Compositional Meta-Learning for Mitigating Task Heterogeneity in Physics-Informed Neural Networks

Physics-informed neural networks (PINNs) approximate solutions of partial differential equations (PDEs) by embedding physical laws into the loss function. In parameterized PDE families, variations in coefficients or boundary/initial conditions define distinct tasks. This makes training individual PINNs for each task computationally prohibitive, while cross-task transfer can be sensitive to task heterogeneity. While meta-learning can reduce retraining cost, existing methods often rely on a single global initialization and may suffer from negative transfer, particularly under feature-scarce coordinate inputs and limited training-task availability. We propose the Learning-Affinity Adaptive Modular Physics-Informed Neural Network (LAM-PINN), a compositional framework that leverages task-specific learning dynamics. LAM-PINN combines PDE parameters with learning-affinity metrics from brief transfer sessions to construct a task representation and cluster tasks even with coordinate-only inputs.
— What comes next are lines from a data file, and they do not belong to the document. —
(** * The WASM host of go-examples: capability functions over guest memory

    A shallow embedding of the host side of the WASM example
    (package main: [wasmModule.getField], [putField], [log],
    [getCurrentTime], [malloc]) together with the properties the
    specification states about it.

    Conventions of the embedding:
    - Go's [int32] is a [Z] kept in range by [int32], its wrap-around
      written out; [uint32] and [uint64] likewise;
    - the guest's linear memory ([memory.Data()]) is a [list byte]; a Go
      slice expression on it is [slice], which panics exactly where the Go
      runtime does;
    - a host function is a computation in the monad [M]: it threads the
      module (whose instance the guest allocator may change) and the host's
      log, and ends in a value or in a runtime panic;
    - [encoding/json] and the guest's code are outside the repository: the
      two codec entry points are section variables, the guest's allocator is
      the [mallocFunc] field of the module, and the wall clock reading is an
      argument of [getCurrentTime].

    Two smaller packages of the repository follow the host: [fieldsyml]
    ([ResolveECSReferences], [lookupECSField]) and [terraform]
    ([Module.MarshalJSON]). *)

From Stdlib Require Import ZArith Lia.
From Stdlib.Strings Require Import String Byte.
From stdpp Require Import base list gmap strings.

Open Scope Z_scope.

(** ** Machine integers *)

Definition int32 (z : Z) : Z := (z + 2 ^ 31) mod 2 ^ 32 - 2 ^ 31.
Definition uint32 (z : Z) : Z := z mod 2 ^ 32.
Definition uint64 (z : Z) : Z := z mod 2 ^ 64.

Definition is_int32 (z : Z) : Prop := - 2 ^ 31 <= z < 2 ^ 31.

(** [byte(v)]: the low eight bits. *)
Definition byte_of_Z (z : Z) : byte :=
  default "000"%byte (Byte.of_N (Z.to_N (Z.land z 255))).

Definition Z_of_byte (b : byte) : Z := Z.of_N (Byte.to_N b).

#[global] Instance byte_eqdec : EqDecision byte := Byte.byte_eq_dec.

(** ** Enumerations of the host ABI *)

Inductive LogLevel :=
| LogLevelDebug
| LogLevelInfo
| LogLevelWarn
| LogLevelError
| LogLevelCritical.

Definition LogLevel_int32 (l : LogLevel) : Z :=
  match l with
  | LogLevelDebug => 0
  | LogLevelInfo => 1
  | LogLevelWarn => 2
  | LogLevelError => 3
  | LogLevelCritical => 4
  end.

Inductive Status :=
| StatusOK
| StatusInternalFailure
| StatusInvalidArgument
| StatusNotFound.

Definition Status_int32 (s : Status) : Z :=
  match s with
  | StatusOK => 0
  | StatusInternalFailure => 1
  | StatusInvalidArgument => 2
  | StatusNotFound => 3
  end.

(** ** Values, errors and events *)

(** [wasmer.Value] of kind I32, the only kind the four signatures use.
    [I32] reads it back as a Go [int32]. *)
Record Value := NewI32 { Value_bits : Z }.

Definition I32 (v : Value) : Z := int32 (Value_bits v).

(** The errors the host functions build or pass on. *)
Inductive error :=
| ErrArgCount (fn : string) (want got : nat)
| ErrGetMemory (cause : string)
| ErrDecode (cause : string)
| ErrMarshal (cause : string)
| ErrGuest (cause : string).

(** What a host function hands back to the engine: [([]wasmer.Value, error)],
    a nil slice being [None]. *)
Record result := Result {
  values : option (list Value);
  err : option error
}.

(** The runtime panic of a slice expression out of range. *)
Inductive panic :=
| SliceBoundsOutOfRange (lo hi : Z) (cap : nat).

Section Host.

(** The decoded JSON document, as [json.Unmarshal] stores it in an
    [interface{}]. *)
Variable jvalue : Type.

(** [json.Marshal] on a Go string and [json.Unmarshal] into [interface{}]. *)
Variable json_Marshal : list byte -> list byte + string.
Variable json_Unmarshal : list byte -> jvalue + string.

(** What the host does besides touching guest memory: lines written with the
    [log] package, and calls of the guest's exported allocator. *)
Inductive event :=
| Log_get_field (data : list byte)
| Log_put_field_raw (key value : list byte)
| Log_put_field (key : list byte) (v : jvalue)
| Log_guest (level : Z) (data : list byte)
| Call_malloc (size : Z).

(** ** The instance and the module *)

(** The instance as the host sees it: the error of looking up the export
    named [memory] ([None] when the export resolves), the bytes of the linear
    memory, and the rest of the guest's state, which only guest code reads. *)
Record Instance := {
  GetMemory_err : option string;
  Data : list byte;
  globals : list Z
}.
It decomposes the model into cluster-specialized subnetworks and a shared meta network, and learns routing weights to selectively reuse modules instead of relying on a single global initialization. Across three PDE benchmarks, LAM-PINN achieves an average 19.7-fold reduction in mean squared error (MSE) on unseen tasks using only 10% of the training iterations required by conventional PINNs. These results indicate its effectiveness for generalization to unseen configurations within bounded design spaces of parameterized PDE families in resource-constrained engineering settings.